(** X22. [deleteDnsRecord] reports a failure when the provider answers
    the deletion with anything but a whole DNS record: a response that
    is [ok] and whose [result] is an object without a [name] that is a
    string -- such as [{id}], the id of what was deleted -- does not
    pass the envelope schema, and the operation throws the [ZodError]
    after the request has been sent. *)
Theorem deleteDnsRecord_rejects_an_id_result :
  forall (W : Type) (world : Wire.World W) (recordId : jsstring) (w w' : W)
         (response : Response.t) (rawData : Value.t)
         (members : list (jsstring * Value.t)),
    Config.apiToken (Wire.cloudflareConfig world) <> [] ->
    Config.zoneId (Wire.cloudflareConfig world) <> [] ->
    Wire.fetch world
      (request_of (Wire.cloudflareConfig world)
                  (lit "dns_records/" ++ recordId) (lit "DELETE") None true)
      w
    = (Wire.Fulfilled response, w') ->
    Response.ok response = true ->
    Response.json response = Return rawData ->
    Value.get (lit "result") rawData = Value.Object members ->
    (forall name,
        Value.get (lit "name") (Value.Object members) <> Value.Str name) ->
    Wire.deleteDnsRecord world recordId w
    = (Throw (JsError (Wire.ZodError_message
                         world Schema.CloudflareApiResponse rawData)), w').
Proof.
  intros W world recordId w w' response rawData members
         Htoken Hzone Hfetch Hok Hjson Hresult Hname.
  unfold Wire.deleteDnsRecord.
  unfold bind, lift, Wire.api, Wire.api_try, Wire.getHeaders.
  apply str_eqb_neq in Htoken, Hzone. rewrite Htoken, Hzone. cbn [andb].
  unfold request_of in Hfetch. rewrite Hfetch, Hok. cbn [negb].
  rewrite Hjson. unfold Wire.parse.
  now rewrite (envelope_rejects rawData members Hresult Hname).
Qed.

Lemma deleteDnsRecord_rejects_an_id_result_witness :
  Wire.deleteDnsRecord (WireDemo.provider (lit "token")) (lit "r1") []
  = (Throw (JsError (lit "[ZodError]")),
     [ request_of (Wire.cloudflareConfig (WireDemo.provider (lit "token")))
                  (lit "dns_records/r1") (lit "DELETE") None true ]).
Proof.
  apply (deleteDnsRecord_rejects_an_id_result
           WireDemo.world (WireDemo.provider (lit "token")) (lit "r1") []
           [ request_of
               (Wire.cloudflareConfig (WireDemo.provider (lit "token")))
               (lit "dns_records/r1") (lit "DELETE") None true ]
           (WireDemo.answer
              (WireDemo.success
                 (Value.Object [ (lit "id", Value.Str (lit "r1")) ])))
           (WireDemo.success
              (Value.Object [ (lit "id", Value.Str (lit "r1")) ]))
           [ (lit "id", Value.Str (lit "r1")) ]);
    try reflexivity; discriminate.
Defined.

(* ================================================================= *)
(** ** Names in query strings *)

Lemma form_urlencode_unit (c : ascii) :
  forallb query_safe (Url.form_urlencode [c]) = true.
Proof.
  destruct c as [[] [] [] [] [] [] [] []]; vm_compute; reflexivity.
Qed.

Lemma encodeURIComponent_unit (c : ascii) :
  forallb query_safe (Url.encodeURIComponent [c]) = true.
Proof.
  destruct c as [[] [] [] [] [] [] [] []]; vm_compute; reflexivity.
Qed.

Lemma flat_map_safe (f : ascii -> jsstring) (s : jsstring) :
  (forall c, forallb query_safe (flat_map f [c]) = true) ->
  forallb query_safe (flat_map f s) = true.
Proof.
  intros H. induction s as [|c s IH]; [reflexivity|].
  cbn [flat_map]. rewrite forallb_app, IH, andb_true_r.
  specialize (H c). cbn [flat_map] in H. now rewrite app_nil_r in H.
Qed.

(** X23. A name or a type that is searched for cannot change the shape
    of the query.  [findDnsRecords] asks for [dns_records] with no
    query when it is given neither name nor type (or empty ones), and
    otherwise with [name=] and [type=] followed by the escaped values;
    [listZones] asks for [zones], or for [zones?name=] and the escaped
    name.  An escaped value holds letters, digits and [*-._!~'()+%]
    only: no [&], [=], [?], [#] or [/]. *)
Theorem queries_are_escaped :
  (forall s : jsstring,
      forallb query_safe (Url.form_urlencode s) = true
      /\ forallb query_safe (Url.encodeURIComponent s) = true)
  /\ (forall name type : option jsstring,
         Wire.find_endpoint name type
         = lit "dns_records"
             ++ match str_or name [], str_or type [] with
                | [], [] => []
                | n, [] => lit "?name=" ++ Url.form_urlencode n
                | [], t => lit "?type=" ++ Url.form_urlencode t
                | n, t =>
                    lit "?name=" ++ Url.form_urlencode n
                      ++ lit "&type=" ++ Url.form_urlencode t
                end)
  /\ (forall name : option jsstring,
         Wire.zones_endpoint name
         = lit "zones"
             ++ match str_or name [] with
                | [] => []
                | n => lit "?name=" ++ Url.encodeURIComponent n
                end).
Proof.
  split; [|split].
  - intros s. split.
    + apply (flat_map_safe _ s). intros c. apply (form_urlencode_unit c).
    + apply (flat_map_safe _ s). intros c. apply (encodeURIComponent_unit c).
  - intros name type. unfold Wire.find_endpoint, Wire.append_if.
    destruct name as [[|n ns]|]; destruct type as [[|t ts]|];
      cbn [str_or app Url.URLSearchParams_toString map join fst snd];
      try reflexivity;
      change (Url.form_urlencode (lit "name")) with (lit "name");
      change (Url.form_urlencode (lit "type")) with (lit "type");
      cbn [lit list_ascii_of_string app str_eqb negb];
      reflexivity.
  - intros name. unfold Wire.zones_endpoint.
    destruct name as [[|n ns]|]; reflexivity.
Qed.

Example a_name_with_an_ampersand :
  Wire.find_endpoint (Some (lit "a&type=TXT")) (Some (lit "A"))
  = lit "dns_records?name=a%26type%3DTXT&type=A"
  /\ resolve_url (lit "a&type=TXT") (lit "A")
     = lit "https://dns.google/resolve?name=a&type=TXT&type=A".
Proof. split; vm_compute; reflexivity. Qed.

(WHAT THE EXERCISE ASKS): Work through the records above and count the lines that hold the string "Lemma". Please give only that figure.

(ANSWER SECTION): 4